*** EXERCISE INPUTS Section Begins ***

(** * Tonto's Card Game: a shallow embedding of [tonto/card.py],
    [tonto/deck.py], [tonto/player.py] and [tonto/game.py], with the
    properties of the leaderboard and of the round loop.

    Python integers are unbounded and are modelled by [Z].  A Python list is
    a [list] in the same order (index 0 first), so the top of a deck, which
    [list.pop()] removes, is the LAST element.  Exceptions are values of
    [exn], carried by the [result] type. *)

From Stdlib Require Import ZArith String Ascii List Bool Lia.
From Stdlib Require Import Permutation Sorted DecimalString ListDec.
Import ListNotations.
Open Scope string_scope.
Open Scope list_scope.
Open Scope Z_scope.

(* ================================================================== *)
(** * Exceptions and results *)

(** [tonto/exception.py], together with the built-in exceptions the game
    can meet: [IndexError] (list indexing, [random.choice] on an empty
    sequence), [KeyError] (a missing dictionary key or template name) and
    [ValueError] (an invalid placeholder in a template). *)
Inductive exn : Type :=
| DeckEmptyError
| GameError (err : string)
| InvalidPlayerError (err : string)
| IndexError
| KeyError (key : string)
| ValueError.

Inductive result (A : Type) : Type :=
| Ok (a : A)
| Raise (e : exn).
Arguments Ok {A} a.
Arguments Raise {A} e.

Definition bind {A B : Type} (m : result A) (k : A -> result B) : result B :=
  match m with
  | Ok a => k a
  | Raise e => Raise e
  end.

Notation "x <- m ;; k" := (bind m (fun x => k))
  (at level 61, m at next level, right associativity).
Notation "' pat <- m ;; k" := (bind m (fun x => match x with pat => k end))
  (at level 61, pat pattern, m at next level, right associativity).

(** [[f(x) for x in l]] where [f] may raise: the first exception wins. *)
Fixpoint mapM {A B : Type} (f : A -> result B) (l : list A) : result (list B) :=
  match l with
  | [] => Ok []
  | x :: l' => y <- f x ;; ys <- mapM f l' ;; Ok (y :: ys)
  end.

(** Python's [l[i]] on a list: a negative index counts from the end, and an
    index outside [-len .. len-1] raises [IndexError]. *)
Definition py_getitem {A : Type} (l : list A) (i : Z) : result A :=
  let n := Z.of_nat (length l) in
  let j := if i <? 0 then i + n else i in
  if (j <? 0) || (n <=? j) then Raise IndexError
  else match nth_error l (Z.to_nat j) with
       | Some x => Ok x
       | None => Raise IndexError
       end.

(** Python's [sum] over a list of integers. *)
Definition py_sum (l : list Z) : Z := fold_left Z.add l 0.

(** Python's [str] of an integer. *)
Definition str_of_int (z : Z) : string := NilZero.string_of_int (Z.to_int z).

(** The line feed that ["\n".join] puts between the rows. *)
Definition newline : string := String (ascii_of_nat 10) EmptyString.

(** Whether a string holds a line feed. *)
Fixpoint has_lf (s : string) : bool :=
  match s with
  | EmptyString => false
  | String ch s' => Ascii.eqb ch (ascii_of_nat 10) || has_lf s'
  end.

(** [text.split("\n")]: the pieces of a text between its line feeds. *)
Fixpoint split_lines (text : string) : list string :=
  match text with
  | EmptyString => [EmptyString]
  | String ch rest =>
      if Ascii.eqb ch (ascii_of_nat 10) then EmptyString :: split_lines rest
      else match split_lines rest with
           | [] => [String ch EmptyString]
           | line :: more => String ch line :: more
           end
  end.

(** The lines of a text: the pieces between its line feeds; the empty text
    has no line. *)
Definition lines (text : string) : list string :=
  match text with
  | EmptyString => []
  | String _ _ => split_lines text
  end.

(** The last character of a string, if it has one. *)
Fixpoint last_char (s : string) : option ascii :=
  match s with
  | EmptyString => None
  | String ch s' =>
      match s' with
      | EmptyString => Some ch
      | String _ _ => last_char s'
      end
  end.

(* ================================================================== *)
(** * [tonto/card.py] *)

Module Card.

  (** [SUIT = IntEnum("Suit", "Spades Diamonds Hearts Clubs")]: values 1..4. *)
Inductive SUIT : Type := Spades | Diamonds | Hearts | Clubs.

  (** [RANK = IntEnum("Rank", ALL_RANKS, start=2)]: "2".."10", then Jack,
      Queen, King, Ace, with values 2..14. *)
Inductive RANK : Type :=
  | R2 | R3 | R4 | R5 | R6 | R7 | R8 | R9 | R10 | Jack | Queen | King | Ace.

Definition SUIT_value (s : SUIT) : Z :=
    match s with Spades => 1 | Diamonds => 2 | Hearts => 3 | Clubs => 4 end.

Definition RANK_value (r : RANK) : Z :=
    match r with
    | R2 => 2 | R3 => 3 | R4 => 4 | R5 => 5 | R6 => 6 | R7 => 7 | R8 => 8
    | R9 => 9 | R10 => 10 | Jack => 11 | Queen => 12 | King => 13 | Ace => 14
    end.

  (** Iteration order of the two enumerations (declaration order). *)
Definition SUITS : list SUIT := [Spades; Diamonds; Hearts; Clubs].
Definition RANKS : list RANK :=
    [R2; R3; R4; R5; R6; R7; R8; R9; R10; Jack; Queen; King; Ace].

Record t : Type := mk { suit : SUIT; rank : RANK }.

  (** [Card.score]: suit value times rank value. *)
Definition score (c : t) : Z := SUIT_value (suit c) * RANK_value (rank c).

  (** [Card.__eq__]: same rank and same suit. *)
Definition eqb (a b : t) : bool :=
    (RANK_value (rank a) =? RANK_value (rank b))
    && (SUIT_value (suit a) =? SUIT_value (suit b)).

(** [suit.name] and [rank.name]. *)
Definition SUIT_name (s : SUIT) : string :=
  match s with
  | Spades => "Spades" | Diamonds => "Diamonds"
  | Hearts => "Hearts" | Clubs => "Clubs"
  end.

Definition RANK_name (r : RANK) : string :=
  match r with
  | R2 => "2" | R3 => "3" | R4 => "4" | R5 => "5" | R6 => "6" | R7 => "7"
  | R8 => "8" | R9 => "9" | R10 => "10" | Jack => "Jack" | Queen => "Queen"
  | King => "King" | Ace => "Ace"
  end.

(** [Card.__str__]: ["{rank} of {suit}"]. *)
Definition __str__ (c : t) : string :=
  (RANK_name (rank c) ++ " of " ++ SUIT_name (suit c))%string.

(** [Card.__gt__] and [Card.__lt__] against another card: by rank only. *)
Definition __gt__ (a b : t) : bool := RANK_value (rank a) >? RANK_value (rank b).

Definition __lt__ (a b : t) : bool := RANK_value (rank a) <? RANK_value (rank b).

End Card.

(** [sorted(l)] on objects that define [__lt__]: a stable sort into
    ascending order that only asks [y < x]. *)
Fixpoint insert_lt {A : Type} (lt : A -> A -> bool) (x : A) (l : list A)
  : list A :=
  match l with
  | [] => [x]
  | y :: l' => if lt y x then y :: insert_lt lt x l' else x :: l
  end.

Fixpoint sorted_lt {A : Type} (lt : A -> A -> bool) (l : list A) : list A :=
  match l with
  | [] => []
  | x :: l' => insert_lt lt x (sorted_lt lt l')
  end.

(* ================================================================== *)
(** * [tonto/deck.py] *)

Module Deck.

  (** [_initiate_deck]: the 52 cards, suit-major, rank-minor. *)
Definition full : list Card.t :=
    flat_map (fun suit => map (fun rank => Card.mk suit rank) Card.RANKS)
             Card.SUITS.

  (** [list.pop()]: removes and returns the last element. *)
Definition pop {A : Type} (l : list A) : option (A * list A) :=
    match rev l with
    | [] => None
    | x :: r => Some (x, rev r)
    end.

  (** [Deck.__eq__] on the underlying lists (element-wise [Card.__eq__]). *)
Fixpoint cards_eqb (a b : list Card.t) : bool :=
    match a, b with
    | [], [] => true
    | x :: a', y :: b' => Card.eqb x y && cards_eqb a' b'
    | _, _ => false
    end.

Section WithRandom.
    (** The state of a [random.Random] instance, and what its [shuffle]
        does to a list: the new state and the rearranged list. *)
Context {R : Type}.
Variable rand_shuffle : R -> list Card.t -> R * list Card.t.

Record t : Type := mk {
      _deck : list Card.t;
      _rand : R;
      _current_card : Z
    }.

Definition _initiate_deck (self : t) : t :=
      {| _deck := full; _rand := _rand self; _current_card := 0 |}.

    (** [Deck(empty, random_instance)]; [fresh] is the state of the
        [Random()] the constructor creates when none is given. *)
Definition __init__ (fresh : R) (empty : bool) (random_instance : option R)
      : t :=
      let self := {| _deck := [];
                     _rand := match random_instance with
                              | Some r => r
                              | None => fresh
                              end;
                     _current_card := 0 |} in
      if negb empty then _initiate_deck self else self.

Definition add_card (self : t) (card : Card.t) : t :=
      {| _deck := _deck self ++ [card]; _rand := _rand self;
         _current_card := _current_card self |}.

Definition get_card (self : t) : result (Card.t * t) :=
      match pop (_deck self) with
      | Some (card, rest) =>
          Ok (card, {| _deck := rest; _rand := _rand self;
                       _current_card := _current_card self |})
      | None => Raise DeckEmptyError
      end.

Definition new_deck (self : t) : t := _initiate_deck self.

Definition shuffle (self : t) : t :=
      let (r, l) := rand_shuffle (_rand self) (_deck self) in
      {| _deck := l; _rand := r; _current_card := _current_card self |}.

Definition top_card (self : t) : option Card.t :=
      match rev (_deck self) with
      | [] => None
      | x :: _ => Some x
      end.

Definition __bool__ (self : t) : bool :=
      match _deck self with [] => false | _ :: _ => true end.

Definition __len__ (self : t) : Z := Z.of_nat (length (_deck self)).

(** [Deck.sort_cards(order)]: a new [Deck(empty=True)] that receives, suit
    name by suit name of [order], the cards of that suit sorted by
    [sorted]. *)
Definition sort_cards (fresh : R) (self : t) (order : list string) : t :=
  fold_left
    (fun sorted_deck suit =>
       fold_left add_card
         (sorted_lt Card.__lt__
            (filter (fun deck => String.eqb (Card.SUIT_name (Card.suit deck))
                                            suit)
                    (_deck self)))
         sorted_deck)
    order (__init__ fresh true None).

*** EXERCISE INPUTS Section Ends ***
*** EXERCISE INPUTS Section Begins ***

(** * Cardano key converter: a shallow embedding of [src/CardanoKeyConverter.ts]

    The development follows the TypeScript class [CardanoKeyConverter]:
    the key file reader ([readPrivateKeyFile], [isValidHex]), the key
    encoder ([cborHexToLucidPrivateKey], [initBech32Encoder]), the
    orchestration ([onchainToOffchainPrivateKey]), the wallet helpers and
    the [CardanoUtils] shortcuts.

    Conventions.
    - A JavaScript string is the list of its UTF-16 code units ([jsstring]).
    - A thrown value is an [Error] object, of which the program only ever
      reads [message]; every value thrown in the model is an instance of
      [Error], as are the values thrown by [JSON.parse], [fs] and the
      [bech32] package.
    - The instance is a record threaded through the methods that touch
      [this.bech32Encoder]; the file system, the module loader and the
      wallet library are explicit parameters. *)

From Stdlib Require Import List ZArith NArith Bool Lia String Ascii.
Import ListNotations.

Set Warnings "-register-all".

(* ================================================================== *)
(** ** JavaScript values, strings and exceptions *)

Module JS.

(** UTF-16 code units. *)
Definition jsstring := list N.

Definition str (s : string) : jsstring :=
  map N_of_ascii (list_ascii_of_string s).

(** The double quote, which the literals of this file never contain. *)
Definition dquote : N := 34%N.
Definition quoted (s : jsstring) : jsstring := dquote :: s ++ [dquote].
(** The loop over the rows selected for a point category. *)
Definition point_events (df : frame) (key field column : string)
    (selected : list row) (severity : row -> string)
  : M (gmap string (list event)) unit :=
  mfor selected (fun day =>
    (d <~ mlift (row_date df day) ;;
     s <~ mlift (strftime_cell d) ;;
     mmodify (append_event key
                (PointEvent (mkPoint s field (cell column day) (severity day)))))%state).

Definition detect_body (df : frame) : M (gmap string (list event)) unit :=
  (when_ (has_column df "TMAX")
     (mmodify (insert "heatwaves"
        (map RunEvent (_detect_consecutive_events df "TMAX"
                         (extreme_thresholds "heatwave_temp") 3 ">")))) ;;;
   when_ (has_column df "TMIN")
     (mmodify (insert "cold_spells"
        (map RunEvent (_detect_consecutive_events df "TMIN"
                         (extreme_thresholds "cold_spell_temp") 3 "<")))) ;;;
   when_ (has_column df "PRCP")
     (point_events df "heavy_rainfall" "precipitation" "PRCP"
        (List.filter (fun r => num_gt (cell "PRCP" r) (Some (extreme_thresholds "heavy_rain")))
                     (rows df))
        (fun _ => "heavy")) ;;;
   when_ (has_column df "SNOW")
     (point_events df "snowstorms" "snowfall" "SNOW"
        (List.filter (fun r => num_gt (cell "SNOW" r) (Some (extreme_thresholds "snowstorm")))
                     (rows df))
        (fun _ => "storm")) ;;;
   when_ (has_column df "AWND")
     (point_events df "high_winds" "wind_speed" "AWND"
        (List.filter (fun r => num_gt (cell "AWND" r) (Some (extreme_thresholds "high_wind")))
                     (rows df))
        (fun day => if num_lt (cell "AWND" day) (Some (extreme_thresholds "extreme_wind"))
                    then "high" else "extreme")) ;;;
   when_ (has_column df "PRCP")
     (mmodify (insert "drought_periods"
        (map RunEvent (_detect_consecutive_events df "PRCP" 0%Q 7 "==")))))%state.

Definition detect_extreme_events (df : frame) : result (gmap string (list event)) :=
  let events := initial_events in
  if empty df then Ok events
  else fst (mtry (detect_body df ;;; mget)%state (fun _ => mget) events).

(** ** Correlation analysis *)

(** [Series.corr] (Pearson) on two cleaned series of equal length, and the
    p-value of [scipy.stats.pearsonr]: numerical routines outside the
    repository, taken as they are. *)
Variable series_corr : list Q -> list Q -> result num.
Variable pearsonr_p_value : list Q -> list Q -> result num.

*** EXERCISE INPUTS Section Ends ***
*** EXERCISE INPUTS Section Begins ***

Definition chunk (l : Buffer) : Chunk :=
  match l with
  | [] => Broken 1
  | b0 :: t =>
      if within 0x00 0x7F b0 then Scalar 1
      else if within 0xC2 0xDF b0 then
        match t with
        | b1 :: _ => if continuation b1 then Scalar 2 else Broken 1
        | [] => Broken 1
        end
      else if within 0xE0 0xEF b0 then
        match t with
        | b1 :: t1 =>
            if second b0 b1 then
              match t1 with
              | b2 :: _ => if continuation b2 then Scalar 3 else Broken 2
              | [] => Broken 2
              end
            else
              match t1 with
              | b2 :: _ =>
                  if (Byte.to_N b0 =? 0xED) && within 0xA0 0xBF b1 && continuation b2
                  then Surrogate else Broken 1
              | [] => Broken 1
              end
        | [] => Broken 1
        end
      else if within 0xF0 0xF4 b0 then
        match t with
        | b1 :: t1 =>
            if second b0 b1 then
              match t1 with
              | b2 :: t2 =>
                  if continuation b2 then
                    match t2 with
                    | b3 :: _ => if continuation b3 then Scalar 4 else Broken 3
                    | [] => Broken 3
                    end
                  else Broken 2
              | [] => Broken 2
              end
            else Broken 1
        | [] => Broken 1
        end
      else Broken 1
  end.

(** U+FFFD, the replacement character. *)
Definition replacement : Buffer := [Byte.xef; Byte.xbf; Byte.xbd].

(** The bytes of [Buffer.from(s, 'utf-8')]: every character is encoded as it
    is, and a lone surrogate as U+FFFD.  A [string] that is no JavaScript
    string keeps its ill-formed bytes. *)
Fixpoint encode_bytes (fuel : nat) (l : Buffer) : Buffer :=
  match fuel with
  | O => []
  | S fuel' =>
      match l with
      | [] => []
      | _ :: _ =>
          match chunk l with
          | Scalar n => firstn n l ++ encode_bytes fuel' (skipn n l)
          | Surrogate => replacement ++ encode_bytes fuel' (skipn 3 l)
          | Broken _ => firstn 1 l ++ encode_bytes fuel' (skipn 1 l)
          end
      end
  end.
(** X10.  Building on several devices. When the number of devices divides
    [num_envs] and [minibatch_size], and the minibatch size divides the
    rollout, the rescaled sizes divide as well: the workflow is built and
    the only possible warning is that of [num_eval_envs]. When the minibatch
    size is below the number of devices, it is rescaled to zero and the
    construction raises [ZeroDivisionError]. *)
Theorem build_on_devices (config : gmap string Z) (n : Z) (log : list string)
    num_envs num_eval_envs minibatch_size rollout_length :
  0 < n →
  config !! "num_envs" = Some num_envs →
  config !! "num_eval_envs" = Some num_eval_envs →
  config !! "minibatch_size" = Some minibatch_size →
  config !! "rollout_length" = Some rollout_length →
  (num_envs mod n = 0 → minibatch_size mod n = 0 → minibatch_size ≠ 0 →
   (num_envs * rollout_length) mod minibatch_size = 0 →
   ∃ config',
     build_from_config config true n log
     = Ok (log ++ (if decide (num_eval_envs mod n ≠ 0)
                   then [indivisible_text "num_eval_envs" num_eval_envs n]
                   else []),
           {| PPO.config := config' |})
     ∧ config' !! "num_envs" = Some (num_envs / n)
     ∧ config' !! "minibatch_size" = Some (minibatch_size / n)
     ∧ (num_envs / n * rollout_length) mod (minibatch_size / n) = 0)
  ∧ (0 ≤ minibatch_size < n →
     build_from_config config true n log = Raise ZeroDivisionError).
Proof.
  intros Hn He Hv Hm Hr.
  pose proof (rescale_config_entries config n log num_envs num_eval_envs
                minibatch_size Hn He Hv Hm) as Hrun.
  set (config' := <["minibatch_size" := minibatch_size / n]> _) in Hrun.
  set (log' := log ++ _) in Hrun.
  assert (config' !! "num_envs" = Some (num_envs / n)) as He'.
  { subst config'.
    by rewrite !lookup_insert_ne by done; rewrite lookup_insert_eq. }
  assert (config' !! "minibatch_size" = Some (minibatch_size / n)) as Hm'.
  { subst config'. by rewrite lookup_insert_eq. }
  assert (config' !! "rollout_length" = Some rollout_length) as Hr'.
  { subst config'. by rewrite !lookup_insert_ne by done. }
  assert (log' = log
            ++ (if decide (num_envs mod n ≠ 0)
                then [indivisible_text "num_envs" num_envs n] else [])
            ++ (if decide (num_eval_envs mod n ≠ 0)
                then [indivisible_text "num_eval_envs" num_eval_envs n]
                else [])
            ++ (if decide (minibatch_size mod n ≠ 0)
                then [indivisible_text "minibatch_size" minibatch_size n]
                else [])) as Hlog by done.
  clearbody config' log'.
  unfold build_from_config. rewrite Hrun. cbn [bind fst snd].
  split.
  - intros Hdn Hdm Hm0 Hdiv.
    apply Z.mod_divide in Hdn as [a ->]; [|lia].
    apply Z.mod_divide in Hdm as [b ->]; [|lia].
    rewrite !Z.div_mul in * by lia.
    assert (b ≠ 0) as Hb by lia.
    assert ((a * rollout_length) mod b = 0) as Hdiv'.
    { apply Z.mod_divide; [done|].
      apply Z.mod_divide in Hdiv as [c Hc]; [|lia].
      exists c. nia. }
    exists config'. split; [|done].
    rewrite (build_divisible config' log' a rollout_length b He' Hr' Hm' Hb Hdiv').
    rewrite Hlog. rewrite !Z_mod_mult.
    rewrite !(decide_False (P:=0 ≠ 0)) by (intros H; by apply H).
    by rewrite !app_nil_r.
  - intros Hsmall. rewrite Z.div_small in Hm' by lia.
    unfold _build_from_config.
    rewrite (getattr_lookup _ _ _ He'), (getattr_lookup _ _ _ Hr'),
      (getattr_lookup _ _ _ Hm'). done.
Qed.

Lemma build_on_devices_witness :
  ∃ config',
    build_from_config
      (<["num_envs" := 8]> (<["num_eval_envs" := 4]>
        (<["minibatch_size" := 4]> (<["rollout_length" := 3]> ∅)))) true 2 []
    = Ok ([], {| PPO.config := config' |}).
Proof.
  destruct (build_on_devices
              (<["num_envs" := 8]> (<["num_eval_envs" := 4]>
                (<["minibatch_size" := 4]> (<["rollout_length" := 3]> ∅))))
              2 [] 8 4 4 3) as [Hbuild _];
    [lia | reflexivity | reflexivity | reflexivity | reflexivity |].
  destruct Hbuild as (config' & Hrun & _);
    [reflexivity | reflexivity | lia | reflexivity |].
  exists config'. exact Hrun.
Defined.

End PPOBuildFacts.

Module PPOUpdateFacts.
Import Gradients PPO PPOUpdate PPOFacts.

*** EXERCISE INPUTS Section Ends ***

• EXERCISE INSTRUCTIONS: Going back over the entries above, copy word for word every line from the one that has "(** * Tonto's" on through the one that has "let j := if i <? 0 then i + n else i in".

• SOLUTION TO THE EXERCISE:
(** * Tonto's Card Game: a shallow embedding of [tonto/card.py],
    [tonto/deck.py], [tonto/player.py] and [tonto/game.py], with the
    properties of the leaderboard and of the round loop.

    Python integers are unbounded and are modelled by [Z].  A Python list is
    a [list] in the same order (index 0 first), so the top of a deck, which
    [list.pop()] removes, is the LAST element.  Exceptions are values of
    [exn], carried by the [result] type. *)

From Stdlib Require Import ZArith String Ascii List Bool Lia.
From Stdlib Require Import Permutation Sorted DecimalString ListDec.
Import ListNotations.
Open Scope string_scope.
Open Scope list_scope.
Open Scope Z_scope.

(* ================================================================== *)
(** * Exceptions and results *)

(** [tonto/exception.py], together with the built-in exceptions the game
    can meet: [IndexError] (list indexing, [random.choice] on an empty
    sequence), [KeyError] (a missing dictionary key or template name) and
    [ValueError] (an invalid placeholder in a template). *)
Inductive exn : Type :=
| DeckEmptyError
| GameError (err : string)
| InvalidPlayerError (err : string)
| IndexError
| KeyError (key : string)
| ValueError.

Inductive result (A : Type) : Type :=
| Ok (a : A)
| Raise (e : exn).
Arguments Ok {A} a.
Arguments Raise {A} e.

Definition bind {A B : Type} (m : result A) (k : A -> result B) : result B :=
  match m with
  | Ok a => k a
  | Raise e => Raise e
  end.

Notation "x <- m ;; k" := (bind m (fun x => k))
  (at level 61, m at next level, right associativity).
Notation "' pat <- m ;; k" := (bind m (fun x => match x with pat => k end))
  (at level 61, pat pattern, m at next level, right associativity).

(** [[f(x) for x in l]] where [f] may raise: the first exception wins. *)
Fixpoint mapM {A B : Type} (f : A -> result B) (l : list A) : result (list B) :=
  match l with
  | [] => Ok []
  | x :: l' => y <- f x ;; ys <- mapM f l' ;; Ok (y :: ys)
  end.

(** Python's [l[i]] on a list: a negative index counts from the end, and an
    index outside [-len .. len-1] raises [IndexError]. *)
Definition py_getitem {A : Type} (l : list A) (i : Z) : result A :=
  let n := Z.of_nat (length l) in
  let j := if i <? 0 then i + n else i in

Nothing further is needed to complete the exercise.